Zhang Zhengfeng, Oss Andres, Org Mai-Liis, Samoson Ago, Li Mingyue, Tan Huan, Su Yongchao, Yang Jun
National Center for Magnetic Resonance in Wuhan, Key Laboratory of Magnetic Resonance in Biological Systems, State Key Laboratory of Magnetic Resonance and Atomic and Molecular Physics, Wuhan Institute of Physics and Mathematics, Innovation Academy for Precision Measurement Science and Technology, Chinese Academy of Sciences, Wuhan 430071, P. R. China.
Tallinn University of Technology, Tallinn 19086, Estonia.
J Phys Chem Lett. 2020 Oct 1;11(19):8077-8083. doi: 10.1021/acs.jpclett.0c02412. Epub 2020 Sep 14.
Proton-detected solid-state NMR has emerged as a powerful analytical technique in structural elucidation via H-H correlations, which are mostly established by broadband methods.
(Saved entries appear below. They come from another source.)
(* ===== verification/TestSignals.v ===== *)
(** Programs on signals (user_programs/test/signaltest.c, kill.c, dongu.c, sys_dongu.c and
    user_programs/bin/signal_newlib.c).

    signal_newlib.c has the tests 1, 2 and 7 of signaltest.c again, on newlib: the
    functions here are for any printf and any signal. A handler returns nothing, and so
    does its tree. *)

From S2P Require Import Prelude Util Vsprintf Sched Lib User TestFiles.

(** * Definitions *)

(** signal.h *)
Definition SIGHUP : Z := 1.
Definition SIGINT : Z := 2.
Definition SIGQUIT : Z := 3.
Definition SIGABRT : Z := 6.
Definition SIGUSR1 : Z := 10.
Definition SIGTERM : Z := 15.

(** What a program takes from the library it is linked with. *)
Record libc := mkLibc {
  c_printf : string -> list va_value -> prog Z;
  c_signal : Z -> Z -> prog Z;
  c_alarm : Z -> prog Z;
  c_sleep : Z -> prog Z;
  c_kill : Z -> Z -> prog Z;
  c_exit : Z -> prog Z;
  c_fork : prog Z;
  c_pause : prog Z;
}.
Definition makarna {L : Link} : libc := mkLibc printf signal alarm sleep kill exit fork pause.

Section signals.
Context {L : Link} (C : libc).
Notation printf := (c_printf C).
Notation signal := (c_signal C).
Notation alarm := (c_alarm C).
Notation sleep := (c_sleep C).
Notation kill := (c_kill C).
Notation exit := (c_exit C).
Notation fork := (c_fork C).
Notation pause := (c_pause C).
Notation say s := (printf s []).

(** r = m; printf(fmt, r) *)
Definition report (fmt : string) (m : prog Z) : prog unit :=
  r ← as_int m; _ ← printf fmt [VInt r]; mret tt.

(** *** test 1 *)

Definition catch (sig : Z) : prog unit :=
  i ← load (static "i_test1"); store (static "i_test1") (u32 (i + 1)) ;;
  i ← load (static "i_test1");
  printf "%d. catch_sig %d\n" [VInt i; VInt sig] ;;
  signal sig (func "catch") ;;
  alarm 1 ;;
  i ← load (static "i_test1");
  if i =? 10 then _ ← exit 0; mret tt else mret tt.
Definition test1 : prog Z :=
  report "sys_signal return: %08x\n" (signal SIGALRM (func "catch")) ;;
  report "sys_alarm return: %d\n" (alarm 1) ;;
  spin.

(** *** test 2 *)

Definition sigquit : prog unit :=
  say "CHILD: SIGQUIT received\n" ;; say "exiting\n" ;; _ ← exit 0; mret tt.
Definition sigint : prog unit := _ ← say "CHILD: SIGINT received\n"; mret tt.
Definition test2_handler (sig : Z) : prog unit := _ ← printf "CHILD: signal %d received\n" [VInt sig]; mret tt.

(** r = kill(pid, sig), with a message for an error. *)
Definition kill_or (pid sig : Z) : prog unit :=
  r ← kill pid sig;
  if r <? 0 then _ ← printf "sys_kill err: %d\n" [VInt r]; mret tt else mret tt.

Definition test2 : prog Z :=
  pid ← fork;
  if pid <? 0 then say "fork error\n" ;; mret (-2) else
  if pid =? 0 then
    say "child\n" ;;
    report "sys_signal return = %08x\n" (signal SIGINT (func "sigint")) ;;
    report "sys_signal return = %08x\n" (signal SIGQUIT (func "sigquit")) ;;
    signal SIGHUP (func "test2_handler") ;;
    spin
  else
    sleep 1 ;;
    say "PARENT: sendign SIGINT\n" ;; kill_or pid SIGINT ;;
    say "PARENT: sendign SIGQUIT\n" ;; kill_or pid SIGQUIT ;;
    say "PARENT: sendign SIGUP\n" ;; kill_or pid SIGHUP ;;
    sleep 2 ;;
    mret 0.

(** *** test 3 *)

Definition catch_alarm (sig : Z) : prog unit :=
  i ← load (static "i"); store (static "i") (u32 (i - 1)) ;;
  i ← load (static "i");
  (if i =? 0 then say "program sonlaniyor.\n" ;; _ ← exit 0; mret tt else mret tt) ;;
  printf "iptal icin %d saniye kaldi\n" [VInt i] ;;
  signal sig (func "catch_alarm") ;;
  _ ← alarm 1; mret tt.
Definition test3 : prog Z :=
  report "sys_signal return: %08x\n" (signal SIGALRM (func "catch_alarm")) ;;
  report "sys_alarm return: %d\n" (alarm 1) ;;
  say "program sonlanacak\n" ;;
  r ← getchar;
  printf "char: %d %c\n" [VInt r; VInt r] ;;
  alarm 0 ;;
  say "tusa basilarak iptal edildi\n" ;;
  sleep 3 ;;
  mret 0.

(** *** test 4 *)

Definition test4_handler (sig : Z) : prog unit :=
  printf "child, sig %d received\n" [VInt sig] ;; _ ← pause; mret tt.
Definition test4 : prog Z :=
  pid ← fork;
  if pid <? 0 then say "fork yapilamadi\n" ;; mret (-1) else
  if pid =? 0 then
    report "sys_signal return = %08x\n" (signal SIGINT (func "sigint")) ;;
    report "sys_signal return = %08x\n" (signal SIGQUIT (func "test4_handler")) ;;
    report "r: %d\n" pause ;;
    sleep 100 ;;
    say "HATA!!!\n" ;;
    spin
  else
    sleep 1 ;;
    say "PARENT: sendign SIGQUIT\n" ;; kill_or pid SIGQUIT ;;
    sleep 1 ;;
    say "PARENT: sendign SIGINT\n" ;; kill_or pid SIGINT ;;
    sleep 3 ;;
    say "PARENT: sendign SIGKILL\n" ;; kill pid SIGKILL ;;
    say "PARENT: OK\n" ;;
    sleep 3 ;;
    mret 0.

(** *** test 5 *)

Definition test5 : prog Z :=
  pid ← fork;
  if pid <? 0 then say "fork yapilamadi\n" ;; mret (-1) else
  if pid =? 0 then
    signal SIGINT (func "sigint") ;;
    s ← sleep 5;
    printf "sleep bitti kalan sure: %d\n" [VInt s] ;;
    (if negb (s =? 3) then say "!!! HATA: (child) kalan sure yanlis\n" else say "(child) kalan sure dogru\n") ;;
    say "child sonlaniyor\n" ;;
    mret 0
  else
    sleep 2 ;;
    kill pid SIGINT ;;
    s ← sleep 2;
    (if 0 <? s then printf "!!! HATA: (parent) kalan sure yanlis: %d\n" [VInt s] else mret 0) ;;
    say "parent sonlaniyor\n" ;;
    mret 0.

(** *** test 6 *)

Definition test6 : prog Z :=
  pid ← fork;
  if pid <? 0 then say "fork error\n" ;; mret (-2) else
  if pid =? 0 then
    say "child\n" ;;
    report "sys_signal return = %08x\n" (signal SIGINT (func "test4_handler")) ;;
    report "sys_signal return = %08x\n" (signal SIGQUIT (func "test4_handler")) ;;
    signal SIGHUP (func "test4_handler") ;;
    spin
  else
    sleep 1 ;;
    printf "PARENT: sendign %d\n" [VInt SIGQUIT] ;; kill_or pid SIGQUIT ;;
    printf "PARENT: sendign %d\n" [VInt SIGINT] ;; kill_or pid SIGINT ;;
    sleep 1 ;;
    printf "PARENT: sendign %d\n" [VInt SIGHUP] ;; kill_or pid SIGHUP ;;
    sleep 2 ;;
    say "PARENT: sendign SIGKILL\n" ;; kill pid SIGKILL ;;
    say "PARENT: OK\n" ;;
    sleep 3 ;;
    mret 0.

(** *** test 7 *)

Definition test7_h1 (sig : Z) : prog unit :=
  say "test7_h1 basladi\n" ;;
  r ← sleep 100;
  _ ← printf "test7_h1 bitti r:%d\n" [VInt r]; mret tt.
Definition test7_h2 (sig : Z) : prog unit :=
  say "test7_h2\n" ;;
  r ← sleep 10;
  _ ← printf "test7_h2 bitti r:%d\n" [VInt r]; mret tt.
Definition send_sig (sig pid : Z) : prog unit :=
  printf "PARENT: sendign %d\n" [VInt sig] ;; kill_or pid sig.
Definition test7 : prog Z :=
  pid ← fork;
  if pid <? 0 then say "fork error\n" ;; mret (-2) else
  if pid =? 0 then
    say "child\n" ;;
    signal SIGHUP (func "test7_h1") ;;
    signal SIGINT (func "test7_h1") ;;
    signal SIGQUIT (func "test7_h2") ;;
    signal SIGUSR1 (func "test7_h2") ;;
    report "pause r: %d\n" pause ;;
    spin
  else
    sleep 1 ;; send_sig SIGHUP pid ;;
    sleep 1 ;; send_sig SIGHUP pid ;;
    sleep 1 ;; send_sig SIGHUP pid ;;
    sleep 1 ;; send_sig SIGINT pid ;;
    sleep 1 ;; send_sig SIGQUIT pid ;;
    sleep 1 ;; send_sig SIGUSR1 pid ;;
    sleep 100 ;;
    mret 0.

Definition signal_tests : list test :=
  [mkTest "test1" "test1 - alarm testi" test1; mkTest "test2" "test2 - 3 signal testi" test2;
   mkTest "test3" "test3 - alarm + keyboard testi" test3; mkTest "test4" "test4 - pause + signal" test4;
   mkTest "test5" "test5 - sleep + signal" test5; mkTest "test6" "test6 - pause + 3 signal" test6;
   mkTest "test7" "test7" test7].
End signals.

(** ** signal_newlib.c

    The same functions on newlib. *)
Section newlib.
Context {L : Link} (newlib : libc).

Definition newlib_catch : Z -> prog unit := catch newlib.
Definition newlib_test1 : prog Z := test1 newlib.
Definition newlib_sigquit : prog unit := sigquit newlib.
Definition newlib_sigint : prog unit := sigint newlib.
Definition newlib_test2_handler : Z -> prog unit := test2_handler newlib.
Definition newlib_test2 : prog Z := test2 newlib.
Definition newlib_test7_h1 : Z -> prog unit := test7_h1 newlib.
Definition newlib_test7_h2 : Z -> prog unit := test7_h2 newlib.
Definition newlib_send_sig : Z -> Z -> prog unit := send_sig newlib.
Definition newlib_test7 : prog Z := test7 newlib.
Definition newlib_tests : list test :=
  [mkTest "test1" "test1 - alarm testi" newlib_test1; mkTest "test2" "test2 - 3 signal testi" newlib_test2;
   mkTest "test7" "test7" newlib_test7].
Definition signal_newlib_main : Z -> Z -> prog Z := named_test_main (c_printf newlib) newlib_tests.
End newlib.

Section programs.
Context {L : Link}.

Definition signaltest_main : Z -> Z -> prog Z := named_test_main printf (signal_tests makarna).

(** A function as the processor finds it at its address: its parameter is on the stack,
    above the return address. *)
Definition handler (f : Z -> prog unit) (esp : Z) : prog Z := sig ← load (esp + 4); f (i32 sig) ;; mret 0.
(** The functions of signaltest.c that signal() is given. *)
Definition signal_handlers (C : libc) : list (string * (Z -> prog unit)) :=
  [("catch", catch C); ("sigquit", fun _ => sigquit C); ("sigint", fun _ => sigint C);
   ("test2_handler", test2_handler C); ("catch_alarm", catch_alarm C); ("test4_handler", test4_handler C);
   ("test7_h1", test7_h1 C); ("test7_h2", test7_h2 C)]%string.

(** ** kill.c

    [atoi] is the library's; [r] is unsigned, and the test for an error is never true. *)
Definition atoi (a : Z) : prog Z := s ← load_str a; mret (Util.atoi s).
Definition kill_main (argc argv : Z) : prog Z :=
  if negb (1 <? argc) then mret 1 else
  a ← load (argv + 4); pid ← atoi a;
  printf "kill %d\n" [VInt pid] ;;
  r ← unsigned (kill pid SIGTERM);
  (if r <? 0 then printf "sys_kill err: %d\n" [VInt r] else mret 0) ;;
  mret 0.

(** ** dongu.c *)

Definition dongu_main (argc argv : Z) : prog Z :=
  pid ← getpid;
  bekleme ← (if 1 <? argc then a ← load (argv + 4); atoi a else mret 0);
  dongu_sayisi ← (if 2 <? argc then a ← load (argv + 8); n ← atoi a; mret (u32 n) else mret (u32 (-1)));
  for_range 0 dongu_sayisi (fun i =>
    (if negb (bekleme =? 0) then
       loop (fun r => r ← sleep r;
                      if 0 <? r then p ← getpid; printf "[%d] sleep kesildi\n" [VInt p] ;; mret (inl r)
                      else mret (inr tt)) bekleme
     else mret tt) ;;
    _ ← printf "pid:%d, %d\n" [VInt pid; VInt i]; mret tt) ;;
  mret 0.

(** ** sys_dongu.c

    The inner loop does nothing. *)
Definition sys_dongu_main (argc argv : Z) : prog Z :=
  (if 1 <? argc then a ← load (argv + 4); atoi a else mret 0) ;;
  dongu_sayisi ← (if 2 <? argc then a ← load (argv + 8); n ← atoi a; mret (u32 n) else mret (u32 (-1)));
  for_range 0 dongu_sayisi (fun _ => sys_dongu) ;;
  mret 0.
End programs.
We propose a new class of frequency-selective homonuclear recoupling methods to selectively enhance H-H correlations of interest under ultrafast magic-angle spinning (MAS). These methods, dubbed as selective phase-optimized recoupling (SPR), can provide a sensitivity enhancement by a factor of ∼3 over the widely used radio-frequency-driven recoupling (RFDR) to observe H-H contacts in a protonated tripeptide -formyl-Met-Leu-Phe (fMLF) under 150 kHz MAS and are successfully utilized to probe a long-range H-H contact in a pharmaceutical molecule, the hydrochloride form of pioglitazone (PIO-HCl). SPR is not only highly efficient in frequency-selective recoupling but also easy to implement, imparting to it great potential to probe H-H contacts for the structural elucidation of organic solids such as proteins and pharmaceuticals under ultrafast MAS conditions.
质子检测的固态核磁共振已成为一种强大的分析技术,可通过H-H相关性进行结构解析,而这种相关性大多通过宽带方法建立。我们提出了一类新的频率选择性同核重耦方法,以在超快魔角旋转(MAS)下选择性增强感兴趣的H-H相关性。这些方法被称为选择性相位优化重耦(SPR),在150 kHz MAS下观察质子化三肽甲酰甲硫氨酸-亮氨酸-苯丙氨酸(fMLF)中的H-H接触时,与广泛使用的射频驱动重耦(RFDR)相比,灵敏度可提高约3倍,并且已成功用于探测药物分子盐酸吡格列酮(PIO-HCl)中的长程H-H接触。SPR不仅在频率选择性重耦方面效率很高,而且易于实施,使其在超快MAS条件下探测H-H接触以解析蛋白质和药物等有机固体结构方面具有巨大潜力。